Cristiana: São extremamente sensíveis e agem de forma diferente ao que está acontecendo. A maioria é consciente e se cuida, mas há uma minoria descrente da doença e que age como se não houvesse nada. São comportamentos de defesa eu acredito. Não acreditar os faz , no pensamento deles, passar por tudo isso mais rápido. Já os que acreditam, se mostram ansiosos, mandam mensagens de saudade e de angústia pela volta da normalidade.
A turma é muito afetiva, e sinto que esse é o caminho. Quando percebo que estão se distanciando, monto vídeos deles, mando mensagens com montagens e trago de volta. É emocionante.
Ce: Você consegue perceber, à distância, se seus alunos estão emocionalmente prontos para as atividades propostas?
Cristiana: Sim. Sei que com 4 alunos terei que retomar, pois demonstram desinteresse por realizar as atividades e embrabecem com seus pais. Pois, para eles é na escola a aula e não em casa. Percebo, que a maioria não está totalmente pronta , mas realiza as atividades propostas. Acredito que ninguém estava pronto para isso, na verdade. Mas a maioria se adaptou com o passar do tempo. E fico feliz que alguns sejam sinceros e demonstrem o que sentem, isso também é valioso, só assim depois eu terei os dados necessários para retomar e dialogar.
Ce: Você já participou de algum treinamento sobre múltiplas inteligências ou inteligência emocional? Gostaria de aprender mais sobre isso?
Cristiana: Somente na faculdade, no 3º semestre, em 2015. Foi apenas 4 horas, mas precisava mais. Sim, tenho interesse.
Ce: Você se sente cobrada/pressionada pela gestão da sua escola em relação aos resultados dos estudantes?
Cristiana: Não. Na verdade tivemos reuniões on-line e muito diálogo sobre a importância da participação mais do que os resultados em si. Fomos orientados a manter o vínculo com os alunos e avançar conforme nos sentíamos à vontade com isso. Como se trata de algo novo, e as crianças receberam por meio físico e são orientadas, as metas estão sendo cumpridas dentro desse contexto de Pandemia. E já houve uma reorganização por parte da Secretaria de Educação para que isso tudo seja somado e dentro de um novo cronograma esse ano seja concluído. Sinto-me segura de que as coisas irão se organizar.
Ce: Você se sente cobrada/pressionada pelas famílias em relação ao seu trabalho?
Cristiana: Sim. As famílias cobram o avanço das atividades e a volta para a escola. Bem como pressionam que eu avance mais, pensando em seus filhos e não no todo. Principalmente com a orientação de enviar as mesmas atividades a todos, pois os alunos mais avançados queriam ir além.
Ce: Você sente algum tipo de medo ou desconforto em relação ao seu trabalho?

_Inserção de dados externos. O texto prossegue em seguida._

(** * devtools/blindedpath: blinded onion-message routes

    A shallow embedding of the [create] and [unwrap] commands of the
    blinded-path tool.  The program is a single [main]; everything it
    calls apart from three small helpers ([hash_e_and_ss], [next_pubkey],
    [next_privkey]) lives in libraries (secp256k1, libsodium, the sphinx
    and wire modules), which are taken here as an interface, [Prims]. *)

From Stdlib Require Import ZArith NArith List String Ascii Strings.Byte Lia Bool.
From stdpp Require Import base option list gmap strings.

Local Open Scope string_scope.
Local Open Scope list_scope.

(** ** Bytes and C strings *)

Abbreviation bytes := (list byte).

(** [tal_bytelen]/[tal_count] of a byte array. *)
Definition tal_bytelen (p : bytes) : N := N.of_nat (length p).

(** [memset(&e, c, n)] on an [n]-byte object. *)
Definition memset (c : byte) (n : nat) : bytes := repeat c n.

Fixpoint strchr_mem (c : ascii) (s : string) : bool :=
  match s with
  | EmptyString => false
  | String d s' => if Ascii.eqb c d then true else strchr_mem c s'
  end.

(** [strcspn(s, reject)]: length of the longest prefix of [s] free of the
    characters of [reject]. *)
Fixpoint strcspn (s reject : string) : nat :=
  match s with
  | EmptyString => 0
  | String c s' => if strchr_mem c reject then 0 else S (strcspn s' reject)
  end.

(** The first [n] characters of [s]: what a callee sees of [(s, n)]. *)
Fixpoint str_take (n : nat) (s : string) : string :=
  match n, s with
  | S n', String c s' => String c (str_take n' s')
  | _, _ => EmptyString
  end.

Definition streq (a b : string) : bool := String.eqb a b.

(** [argv[i]]; the program only reads below [argc]. *)
Definition arg (argv : list string) (i : nat) : string := nth i argv "".

(** ** The process monad: standard output, [errx], [abort], [return] *)

Inductive halt : Type :=
| Exited (code : Z) (stderr : string)   (* errx(code, msg), or return code *)
| Aborted.                              (* abort(), or a failed assert *)

(** A computation prints chunks (one per [printf]) and either yields a
    value or halts the process. *)
Definition M (A : Type) : Type := (list string * (halt + A))%type.

Definition ret {A} (a : A) : M A := ([], inr a).

Definition bind {A B} (m : M A) (f : A -> M B) : M B :=
  match m with
  | (out, inl h) => (out, inl h)
  | (out, inr a) => let '(out', r) := f a in (out ++ out', r)
  end.

Notation "'do' x <- m ; k" := (bind m (fun x => k))
  (at level 10, x name, m at level 100, k at level 200).
Notation "'run' m ; k" := (bind m (fun _ => k))
  (at level 10, m at level 100, k at level 200).

Definition printf (s : string) : M unit := ([s], inr tt).
Definition errx {A} (code : Z) (msg : string) : M A := ([], inl (Exited code msg)).
Definition abort {A} : M A := ([], inl Aborted).
Definition return_ {A} (code : Z) : M A := ([], inl (Exited code "")).

(** [if (!f(...)) errx(1, msg)] and [if (f(...) != 1) abort()]. *)
Definition or_errx {A} (o : option A) (msg : string) : M A :=
  match o with Some a => ret a | None => errx 1 msg end.
Definition or_abort {A} (o : option A) : M A :=
  match o with Some a => ret a | None => abort end.
Definition assert (c : bool) : M unit := if c then ret tt else abort.

(** [for (i = lo; i < lo + n; i++) st = body(i, st)]. *)
Fixpoint for_loop {St} (n i : nat) (body : nat -> St -> M St) (st : St) : M St :=
  match n with
  | O => ret st
  | S n' => do st' <- body i st; for_loop n' (S i) body st'
  end.

(** What the parent process observes. *)
Definition stdout {A} (m : M A) : list string := fst m.
Definition status (m : M unit) : halt :=
  match snd m with inl h => h | inr _ => Exited 0 "" end.
Definition exit_code (h : halt) : option Z :=
  match h with Exited c _ => Some c | Aborted => None end.

(** ** External interface *)

Inductive nextcase_t := ONION_END | ONION_FORWARD.

(** The two fields of [struct tlv_onionmsg_payload] the tool touches. *)
Record tlv_onionmsg_payload (pubkey : Type) := mk_payload {
  next_node_id : option pubkey;
  enctlv : option bytes
}.
Arguments mk_payload {pubkey}.
Arguments next_node_id {pubkey}.
Arguments enctlv {pubkey}.

(** [struct route_step]. *)
Record route_step (onionpacket : Type) := mk_route_step {
  nextcase : nextcase_t;
  raw_payload : bytes;
  next : onionpacket
}.
Arguments mk_route_step {onionpacket}.
Arguments nextcase {onionpacket}.
Arguments raw_payload {onionpacket}.
Arguments next {onionpacket}.

(** The locals of the [create] branch; the four [tal_arr] arrays are
    maps from index to the value written there. *)
Record create_state (pubkey : Type) := mk_cs {
  cs_e : bytes;
  cs_nodes : gmap nat pubkey;
  cs_pk_e : gmap nat pubkey;
  cs_b : gmap nat pubkey;
  cs_rho : gmap nat bytes
}.
Arguments mk_cs {pubkey}.
Arguments cs_e {pubkey}.
Arguments cs_nodes {pubkey}.
Arguments cs_pk_e {pubkey}.
Arguments cs_b {pubkey}.
Arguments cs_rho {pubkey}.

(** What the [unwrap] branch holds once the packet has been processed. *)
Record unwrap_state (pubkey onionpacket : Type) := mk_us {
  us_blinding : pubkey;
  us_ss : bytes;
  us_rho : bytes;
  us_onion_ss : bytes;
  us_rs : route_step onionpacket
}.
Arguments mk_us {pubkey onionpacket}.
Arguments us_blinding {pubkey onionpacket}.
Arguments us_ss {pubkey onionpacket}.
Arguments us_rho {pubkey onionpacket}.
Arguments us_onion_ss {pubkey onionpacket}.
Arguments us_rs {pubkey onionpacket}.

(** A wire cursor [(cursor, max)]: [None] after [fromwire_fail], which
    sets [cursor = NULL] and [max = 0]. *)
Definition cursor := option bytes.
Definition max_of (c : cursor) : N :=
  match c with Some l => tal_bytelen l | None => 0%N end.

(** The library functions [main] calls.  A function returning a success
    flag and writing through a pointer is an [option]. *)
Class Prims := {
  pubkey : Type;
  onionpacket : Type;
  (* bitcoin/pubkey, secp256k1 *)
  pubkey_from_privkey : bytes -> option pubkey;
  secp256k1_ecdh : pubkey -> bytes -> option bytes;
  secp256k1_ec_pubkey_tweak_mul : pubkey -> bytes -> option pubkey;
  secp256k1_ec_privkey_tweak_mul : bytes -> bytes -> option bytes;
  pubkey_to_der : pubkey -> bytes;
  pubkey_from_hexstr : string -> option pubkey;
  pubkey_to_string : pubkey -> string;      (* type_to_string(struct pubkey) *)
  (* sha256, common/hmac *)
  sha256 : bytes -> bytes;
  subkey_from_hmac : string -> bytes -> bytes;
  (* libsodium chacha20-poly1305 (ietf), no associated data *)
  aead_encrypt : bytes -> bytes -> bytes -> bytes;          (* m, npub, key *)
  aead_decrypt : bytes -> bytes -> bytes -> option bytes;   (* c, npub, key *)
  (* wire *)
  towire_encmsg_tlvs : tlv_onionmsg_payload pubkey -> bytes;
  towire_onionmsg_payload : tlv_onionmsg_payload pubkey -> bytes;
  fromwire_onionmsg_payload : cursor -> option (tlv_onionmsg_payload pubkey);
  bigsize_put : N -> bytes;
  fromwire_bigsize : cursor -> N * cursor;
  (* common/sphinx *)
  TOTAL_PACKET_SIZE : nat;
  parse_onionpacket : bytes -> option onionpacket;
  ephemeralkey : onionpacket -> pubkey;
  process_onionpacket : onionpacket -> bytes -> option (route_step onionpacket);
  serialize_onionpacket : onionpacket -> bytes;
  (* ccan/str/hex, common/utils *)
  hex_decode : string -> nat -> option bytes;
  tal_hex : bytes -> string
}.

(** libsodium constants. *)
Definition crypto_aead_chacha20poly1305_ietf_ABYTES : N := 16.
Definition npub : bytes := repeat x00 12.

(** [sizeof(struct privkey)]. *)
Definition sizeof_privkey : nat := 32.

Section Program.
Context `{P : Prims}.

(** ** The three helpers *)

(** [hash_e_and_ss]: SHA256 over the DER key followed by the secret. *)
Definition hash_e_and_ss (e : pubkey) (ss : bytes) : bytes :=
  sha256 (pubkey_to_der e ++ ss).

Definition next_pubkey (pk : pubkey) (h : bytes) : M pubkey :=
  or_abort (secp256k1_ec_pubkey_tweak_mul pk h).

Definition next_privkey (e : bytes) (h : bytes) : M bytes :=
  or_abort (secp256k1_ec_privkey_tweak_mul e h).

(** ** create *)

(** Reading an array slot.  Every slot is written before it is read
    (see [create_from_complete]); the [None] case is unreachable. *)
Definition rd {A} (o : option A) : M A := or_abort o.

(** Body of the first loop (lines 132-158). *)
Definition create_derive (argv : list string) (num i : nat)
    (st : create_state pubkey) : M (create_state pubkey) :=
  let a := arg argv (2 + i) in
  do node <- or_errx (pubkey_from_hexstr (str_take (strcspn a "/") a))
                     (a ++ " not a valid pubkey");
  let nodes := <[i := node]> (cs_nodes st) in
  do ss <- or_abort (secp256k1_ecdh node (cs_e st));
  let hmac := subkey_from_hmac "blinded_node_id" ss in
  do b_i <- (if negb (i =? 0)%nat
             then or_abort (secp256k1_ec_pubkey_tweak_mul node hmac)
             else ret node);
  let b := <[i := b_i]> (cs_b st) in
  let rho := <[i := subkey_from_hmac "rho" ss]> (cs_rho st) in
  do pk_e_i <- rd (cs_pk_e st !! i);
  let h := hash_e_and_ss pk_e_i ss in
  do pk_e <- (if negb (i =? num - 1)%nat
              then do nx <- next_pubkey pk_e_i h;
                   ret (<[i + 1 := nx]> (cs_pk_e st))
              else ret (cs_pk_e st));
  do e <- next_privkey (cs_e st) h;
  ret (mk_cs e nodes pk_e b rho).

(** Body of the second loop (lines 164-201): build and print hop [i]. *)
Definition create_print (st : create_state pubkey) (i : nat) (_ : unit)
    : M unit :=
  do node_next <- rd (cs_nodes st !! (i + 1));
  let inner := mk_payload (Some node_next) None in
  let p := towire_encmsg_tlvs inner in
  do rho_i <- rd (cs_rho st !! i);
  let outer := mk_payload None (Some (aead_encrypt p npub rho_i)) in
  let p := towire_onionmsg_payload outer in
  let buf := bigsize_put (tal_bytelen p) in
  do b_i <- rd (cs_b st !! i);
  printf (pubkey_to_string b_i ++ "/" ++ tal_hex buf ++ tal_hex p ++ " ").

(** The branch after [memset(&e, 6, sizeof(e))], for any initial [e]. *)
Definition create_from (e0 : bytes) (argv : list string) : M unit :=
  let argc := length argv in
  let num := argc - 2 in
  if (argc <? 3)%nat then errx 1 "create requires at least one nodeid" else
  do pk_e0 <- or_abort (pubkey_from_privkey e0);
  do st <- for_loop num 0 (create_derive argv num)
             (mk_cs e0 ∅ {[ 0 := pk_e0 ]} ∅ ∅);
  do pk0 <- rd (cs_pk_e st !! 0);
  run printf ("Blinding: " ++ pubkey_to_string pk0 ++ String "010" "");
  run for_loop (num - 1) 0 (create_print st) tt;
  do b_last <- rd (cs_b st !! (num - 1));
  printf (pubkey_to_string b_last ++ "/00" ++ String "010" "").

(** "Randomness, chosen with a fair dice roll!" *)
Definition create (argv : list string) : M unit :=
  create_from (memset x06 sizeof_privkey) argv.

(** ** unwrap *)

(** Lines 221-267: arguments, secrets, and the call into sphinx. *)
Definition unwrap_process (first : bool) (argv : list string)
    : M (unwrap_state pubkey onionpacket) :=
  if negb (length argv =? 5)%nat
  then errx 1 "unwrap requires privkey, onion and blinding" else
  do privkey <- or_errx (hex_decode (arg argv 2) sizeof_privkey)
                  ("Invalid private key hex '" ++ arg argv 2 ++ "'");
  do onion <- or_errx (hex_decode (arg argv 3) TOTAL_PACKET_SIZE)
                ("Invalid onion " ++ arg argv 3);
  do blinding <- or_errx (pubkey_from_hexstr (arg argv 4))
                   ("Invalid blinding " ++ arg argv 4);
  do op <- or_errx (parse_onionpacket onion) "Unparsable onion";
  do ss <- or_abort (secp256k1_ecdh blinding privkey);
  let rho := subkey_from_hmac "rho" ss in
  let hmac := subkey_from_hmac "blinded_node_id" ss in
  let res := ephemeralkey op in
  do res <- (if negb first
             then or_abort (secp256k1_ec_pubkey_tweak_mul res hmac)
             else ret res);
  do onion_ss <- or_abort (secp256k1_ecdh res privkey);
  do rs <- or_errx (process_onionpacket op onion_ss)
             "Could not process onionpacket";
  ret (mk_us blinding ss rho onion_ss rs).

Cristiana: Eu sinto medo de ser incompetente e desconforto por saber que nem todos os alunos têm o mesmo acesso. Esse medo tem a ver com a cobrança que faço a mim mesma, pois quero que meus alunos aprendam , mas ao mesmo tempo sei que é um período de cuidados e a prioridade é a saúde.
Tenho medo maior de ficar com essa doença. Vem vários pensamentos na verdade, a vontade de voltar, mas o medo de ficar doente e em saber que a maioria dos alunos ficam com os avós (grupo de risco) no turno inverso à escola ou aguardando os pais chegarem.
Ce: Que aprendizado você está tendo com essa experiência de educar à distância?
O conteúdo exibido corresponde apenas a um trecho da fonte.